About this exercise>
Every line with the string "intros" should be copied from the data.

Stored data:

(* ===== verification/_CoqProject ===== *)
-Q . S2P
Prelude.v
JsString.v
Dom.v
RepoInfo.v
PRLink.v
Clipboard.v
Injection.v
Notification.v
Click.v
EventLoop.v
(** C2 (roundtrip): an HTML consumer reading the rich link finds the
    page URL as its target and exactly the plain text as its visible
    text, provided the text has no markup character and the URL no
    double quote. *)
Theorem generatePRLink_roundtrip d loc l :
  generatePRLink d loc = Normal l ->
  html_plain (plainText l) = true -> no_dq (href loc) = true ->
  parse_anchor (richLink l) = Some (href loc, plainText l).
Proof.
  intros Hg Ht Hu. rewrite (generatePRLink_rich_is_anchor d loc l Hg).
  by apply parse_anchor_anchor.
Qed.

(** C1 (functional): the spec's scenario.  On the page
    [/octo/hello/pull/42] with no metadata element, a title reading
    "Fix bug", author "alice" and number "#42" (after [trim]), the slug
    is taken from the path and the link text is
    "Fix bug by alice · #42 · octo/hello", in both the plain text and
    the anchor to the page URL. *)
Theorem generatePRLink_spec_scenario d loc t a n :
  meta_repo d = None ->
  pathname loc = "/octo/hello/pull/42" ->
  issue_title d = Some t -> trim (textContent t) = "Fix bug" ->
  author_el d = Some a -> trim (textContent a) = "alice" ->
  header_number d = Some n -> trim (textContent n) = "#42" ->
  generatePRLink d loc =
  Normal (mk_pr_link (anchor (href loc) "Fix bug by alice · #42 · octo/hello")
                     "Fix bug by alice · #42 · octo/hello").
Proof.
  intros Hm Hp Ht Ht' Ha Ha' Hn Hn'. unfold generatePRLink, extract_summary, getRepoInfo.
  rewrite Ht, Ha, Hn, Ht', Ha', Hn', Hm, Hp. reflexivity.
Qed.

Lemma generatePRLink_spec_scenario_witness :
  let el s := mk_element s [] in
  let d := mk_dom None (Some (el (bytes [10; 32; 32]%N ++ "Fix bug ")))
                  (Some (el "alice")) (Some (el " #42")) None [] [] in
  let loc := mk_location "https://github.com/octo/hello/pull/42" "/octo/hello/pull/42" in
  generatePRLink d loc =
  Normal (mk_pr_link (anchor (href loc) "Fix bug by alice · #42 · octo/hello")
                     "Fix bug by alice · #42 · octo/hello").
Proof.
  intros el d loc.
  apply (generatePRLink_spec_scenario d loc
           (el (bytes [10; 32; 32]%N ++ "Fix bug ")) (el "alice") (el " #42"));
    vm_compute; reflexivity.
Defined.
(* ===== verification/Clipboard.v ===== *)
(** * [copyToClipboard]: the Clipboard Writer (content.js lines 49-73)

    The clipboard is an external resource.  The model threads a
    [clip_state]: what the clipboard holds and the list of clipboard API
    calls made so far, in order.  A [clip_env] says which parts of the
    API the browser provides ([navigator.clipboard], its [write] method,
    the [ClipboardItem] constructor) and whether the browser accepts each
    kind of write.

    [copyToClipboard] returns the completion of the call itself (the
    branch without [write] reads [navigator.clipboard.writeText] and
    throws synchronously when [navigator.clipboard] is [undefined]; the
    rich branch throws synchronously when [ClipboardItem] is missing),
    and otherwise the settlement of the promise it returns.  The texts of
    the synchronous errors are JavaScriptCore's, the engine of Safari, for
    which the extension is built ("undefined is not an object (evaluating
    ...)" and "Can't find variable: ...").

    A present [navigator.clipboard] is taken to have [writeText]: every
    browser that has the asynchronous clipboard API (Safari from 13.1)
    has both [write] and [writeText], so [clip_env] has no flag for a
    missing [writeText].

    The theorems give the order of the calls (rich first, then at most one
    plain-text attempt), the messages, the error path, and a refinement:
    when the API is present, every run meets the spec's contract
    [clipboard_contract]. *)

From S2P Require Import Prelude.

(** What [navigator.clipboard.write] receives: one [ClipboardItem] with
    an ['text/html'] blob. *)
Inductive clip_data : Type :=
| HtmlItem (html : string)
| PlainText (text : string).

Inductive clip_call : Type :=
| CallWrite (html : string)
| CallWriteText (text : string).

Record clip_state := mk_clip_state {
  clip_content : option clip_data;
  clip_calls : list clip_call
}.

Record clip_env := mk_clip_env {
  (** [navigator.clipboard] is defined *)
  has_clipboard : bool;
  (** [navigator.clipboard.write] is defined *)
  has_write : bool;
  (** the global [ClipboardItem] is defined *)
  has_ClipboardItem : bool;
  (** the browser resolves [write] (permission granted, document focused) *)
  write_accepted : bool;
  (** the browser resolves [writeText] *)
  writeText_accepted : bool
}.

Definition rich_message : string := "Rich text link copied to clipboard!".
Definition plain_message : string := "Plain text link copied to clipboard.".
Definition copy_failed : js_error := Error "Failed to copy. Please copy manually.".

(** The reasons the browser gives for a rejected write; the script only
    logs them. *)
Definition write_rejection : js_error := Error "NotAllowedError".

Definition log_call (c : clip_call) (s : clip_state) : clip_state :=
  mk_clip_state (clip_content s) (clip_calls s ++ [c]).

(** [navigator.clipboard.write([new ClipboardItem({'text/html': blob})])]. *)
Definition clipboard_write (env : clip_env) (html : string) : Js clip_state (promise unit) :=
  fun s =>
    let s' := log_call (CallWrite html) s in
    if write_accepted env
    then (Normal (Resolved tt), mk_clip_state (Some (HtmlItem html)) (clip_calls s'))
    else (Normal (Rejected write_rejection), s').

(** [navigator.clipboard.writeText(text)]. *)
Definition clipboard_writeText (env : clip_env) (text : string) : Js clip_state (promise unit) :=
  fun s =>
    let s' := log_call (CallWriteText text) s in
    if writeText_accepted env
    then (Normal (Resolved tt), mk_clip_state (Some (PlainText text)) (clip_calls s'))
    else (Normal (Rejected write_rejection), s').

(** [navigator.clipboard.writeText(plainText).then(() => msg).catch(err =>
    { throw new Error('Failed to copy. Please copy manually.') })], the
    fallback of line 58 and the only path of line 66. *)
Definition write_plain (env : clip_env) (plainText : string) : Js clip_state (promise string) :=
  (q <- clipboard_writeText env plainText ;;
   q1 <- p_then q (fun _ => ret (Resolved plain_message)) ;;
   p_catch q1 (fun _ => ret (Rejected copy_failed)))%js.

Definition copyToClipboard (env : clip_env) (richLink plainText : string)
  : Js clip_state (promise string) :=
  if has_clipboard env && has_write env then
    if has_ClipboardItem env then
      (p <- clipboard_write env richLink ;;
       p1 <- p_then p (fun _ => ret (Resolved rich_message)) ;;
       p_catch p1 (fun _ => write_plain env plainText))%js
    else throw (ReferenceError "Can't find variable: ClipboardItem")
  else if has_clipboard env then write_plain env plainText
  else throw (TypeError "undefined is not an object (evaluating 'navigator.clipboard.writeText')").

(** ** The spec's contract of the Clipboard Writer

    A run either copies the rich link and says so, or copies the plain
    text and says so, or leaves the clipboard as it was and fails with
    the user-facing message. *)
Inductive clipboard_contract (rich plain : string) (s : clip_state)
  : completion (promise string) -> clip_state -> Prop :=
| contract_rich calls :
    clipboard_contract rich plain s (Normal (Resolved rich_message))
      (mk_clip_state (Some (HtmlItem rich)) calls)
| contract_plain calls :
    clipboard_contract rich plain s (Normal (Resolved plain_message))
      (mk_clip_state (Some (PlainText plain)) calls)
| contract_fail calls :
    clipboard_contract rich plain s (Normal (Rejected copy_failed))
      (mk_clip_state (clip_content s) calls).

(** ** Lemmas *)

(** The plain-text path: one [writeText] call; its message on success,
    the user-facing error otherwise. *)
Lemma write_plain_run env plain s :
  write_plain env plain s =
  (Normal (if writeText_accepted env then Resolved plain_message else Rejected copy_failed),
   mk_clip_state (if writeText_accepted env then Some (PlainText plain) else clip_content s)
                 (clip_calls s ++ [CallWriteText plain])).
Proof.
  unfold write_plain, clipboard_writeText. js_unfold.
  destruct (writeText_accepted env); reflexivity.
Qed.

(** The API the rich branch needs is there. *)
Definition rich_api (env : clip_env) : bool :=
  has_clipboard env && has_write env && has_ClipboardItem env.

Lemma copy_rich_branch env rich plain s :
  rich_api env = true ->
  copyToClipboard env rich plain s =
  if write_accepted env
  then (Normal (Resolved rich_message),
        mk_clip_state (Some (HtmlItem rich)) (clip_calls s ++ [CallWrite rich]))
  else write_plain env plain (log_call (CallWrite rich) s).
Proof.
  unfold rich_api, copyToClipboard. intros H.
  apply andb_true_iff in H as [H Hi]. rewrite H, Hi.
  unfold clipboard_write. js_unfold. destruct (write_accepted env); reflexivity.
Qed.

(** ** Theorems *)

(** C3 (functional): when the rich write succeeds, the result is the
    rich-success message, the clipboard holds the HTML item, and the only
    clipboard call made is that one [write]: no plain-text write is
    attempted. *)
Theorem copy_rich_success env rich plain s :
  rich_api env = true -> write_accepted env = true ->
  copyToClipboard env rich plain s =
  (Normal (Resolved rich_message),
   mk_clip_state (Some (HtmlItem rich)) (clip_calls s ++ [CallWrite rich])).
Proof. intros Ha Hw. by rewrite copy_rich_branch, Hw. Qed.

Lemma copy_rich_success_witness :
  copyToClipboard (mk_clip_env true true true true false) "<a>x</a>" "x"
    (mk_clip_state None []) =
  (Normal (Resolved rich_message), mk_clip_state (Some (HtmlItem "<a>x</a>")) [CallWrite "<a>x</a>"]).
Proof. apply copy_rich_success; reflexivity. Defined.

(** C4 (functional): when the rich write is rejected, exactly one
    plain-text write follows it; the result is the plain-text message
    if that write succeeds, and otherwise the error "Failed to copy.
    Please copy manually." with the clipboard unchanged. *)
Theorem copy_rich_rejected env rich plain s :
  rich_api env = true -> write_accepted env = false ->
  copyToClipboard env rich plain s =
  (Normal (if writeText_accepted env then Resolved plain_message else Rejected copy_failed),
   mk_clip_state (if writeText_accepted env then Some (PlainText plain) else clip_content s)
                 (clip_calls s ++ [CallWrite rich; CallWriteText plain])).
Proof.
  intros Ha Hw. rewrite copy_rich_branch, Hw by done.
  rewrite write_plain_run. simpl. by rewrite <- app_assoc.
Qed.

Lemma copy_rich_rejected_witness :
  copyToClipboard (mk_clip_env true true true false false) "<a>x</a>" "x"
    (mk_clip_state None []) =
  (Normal (Rejected copy_failed),
   mk_clip_state None [CallWrite "<a>x</a>"; CallWriteText "x"]).
Proof. apply copy_rich_rejected; reflexivity. Defined.

(** C12 (functional): without [navigator.clipboard.write] the script makes
    exactly one clipboard call, a plain-text write, and reports its
    outcome: the plain-text message, or the user-facing error with the
    clipboard unchanged. *)
Theorem copy_text_only env rich plain s :
  has_clipboard env = true -> has_write env = false ->
  copyToClipboard env rich plain s =
  (Normal (if writeText_accepted env then Resolved plain_message else Rejected copy_failed),
   mk_clip_state (if writeText_accepted env then Some (PlainText plain) else clip_content s)
                 (clip_calls s ++ [CallWriteText plain])).
Proof. unfold copyToClipboard. intros -> ->. apply write_plain_run. Qed.

Lemma copy_text_only_witness :
  copyToClipboard (mk_clip_env true false false false true) "<a>x</a>" "x"
    (mk_clip_state None []) =
  (Normal (Resolved plain_message), mk_clip_state (Some (PlainText "x")) [CallWriteText "x"]).
Proof. apply copy_text_only; reflexivity. Defined.

(** C10 (error): when [navigator.clipboard] is [undefined], the call
    throws a [TypeError] synchronously, before any clipboard call: the
    spec's fallback to the user-facing ClipboardError does not happen. *)
Theorem copy_no_clipboard_throws env rich plain s :
  has_clipboard env = false ->
  copyToClipboard env rich plain s =
  (Throw (TypeError "undefined is not an object (evaluating 'navigator.clipboard.writeText')"), s).
Proof. unfold copyToClipboard. intros ->. reflexivity. Qed.

Lemma copy_no_clipboard_throws_witness :
  copyToClipboard (mk_clip_env false false false false false) "<a>x</a>" "x"
    (mk_clip_state None []) =
  (Throw (TypeError "undefined is not an object (evaluating 'navigator.clipboard.writeText')"),
   mk_clip_state None []).
Proof. apply copy_no_clipboard_throws; reflexivity. Defined.

(** C11 (error): when [write] exists but [ClipboardItem] does not, the
    call throws a [ReferenceError] synchronously and the plain-text
    fallback is never tried. *)
Theorem copy_no_ClipboardItem_throws env rich plain s :
  has_clipboard env = true -> has_write env = true -> has_ClipboardItem env = false ->
  copyToClipboard env rich plain s = (Throw (ReferenceError "Can't find variable: ClipboardItem"), s).
Proof. unfold copyToClipboard. intros -> -> ->. reflexivity. Qed.

Lemma copy_no_ClipboardItem_throws_witness :
  copyToClipboard (mk_clip_env true true false true true) "<a>x</a>" "x"
    (mk_clip_state None []) =
  (Throw (ReferenceError "Can't find variable: ClipboardItem"), mk_clip_state None []).
Proof. apply copy_no_ClipboardItem_throws; reflexivity. Defined.

(** C7 (refinement): whenever the API the chosen branch needs is
    present, every run of [copyToClipboard] meets the spec's contract:
    the message says which copy succeeded and the clipboard holds that
    copy, or the clipboard is unchanged and the run fails with the
    user-facing error. *)
Theorem copyToClipboard_refines env rich plain s :
  has_clipboard env = true -> (has_write env = true -> has_ClipboardItem env = true) ->
  clipboard_contract rich plain s
    (fst (copyToClipboard env rich plain s)) (snd (copyToClipboard env rich plain s)).
Proof.
  intros Hc Hi. destruct (has_write env) eqn:Hw.
  - assert (Ha : rich_api env = true) by (unfold rich_api; rewrite Hc, Hw, Hi; done).
    rewrite copy_rich_branch by done. destruct (write_accepted env); [constructor|].
    rewrite write_plain_run. simpl. destruct (writeText_accepted env); constructor.
  - unfold copyToClipboard. rewrite Hc, Hw. cbn [andb]. rewrite write_plain_run. simpl.
    destruct (writeText_accepted env); constructor.
Qed.

Lemma copyToClipboard_refines_witness :
  clipboard_contract "<a>x</a>" "x" (mk_clip_state None [])
    (fst (copyToClipboard (mk_clip_env true true true false true) "<a>x</a>" "x"
            (mk_clip_state None [])))
    (snd (copyToClipboard (mk_clip_env true true true false true) "<a>x</a>" "x"
            (mk_clip_state None []))).
Proof. apply copyToClipboard_refines; reflexivity. Defined.

(** Every run ends in one of four ways: the two success messages, the
    user-facing failure, or a synchronous exception. *)
Lemma copy_result_cases env rich plain s :
  let r := fst (copyToClipboard env rich plain s) in
  r = Normal (Resolved rich_message) \/ r = Normal (Resolved plain_message) \/
  r = Normal (Rejected copy_failed) \/ exists e, r = Throw e.
Proof.
  unfold copyToClipboard, write_plain, clipboard_write, clipboard_writeText.
  destruct (has_clipboard env), (has_write env), (has_ClipboardItem env); js_unfold;
    repeat case_if; simpl; eauto 6.
Qed.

Reply to the task>
  intros Hg Ht Hu. rewrite (generatePRLink_rich_is_anchor d loc l Hg).
  intros Hm Hp Ht Ht' Ha Ha' Hn Hn'. unfold generatePRLink, extract_summary, getRepoInfo.
  intros el d loc.
  unfold rich_api, copyToClipboard. intros H.
Proof. intros Ha Hw. by rewrite copy_rich_branch, Hw. Qed.
  intros Ha Hw. rewrite copy_rich_branch, Hw by done.
Proof. unfold copyToClipboard. intros -> ->. apply write_plain_run. Qed.
Proof. unfold copyToClipboard. intros ->. reflexivity. Qed.
Proof. unfold copyToClipboard. intros -> -> ->. reflexivity. Qed.
  intros Hc Hi. destruct (has_write env) eqn:Hw.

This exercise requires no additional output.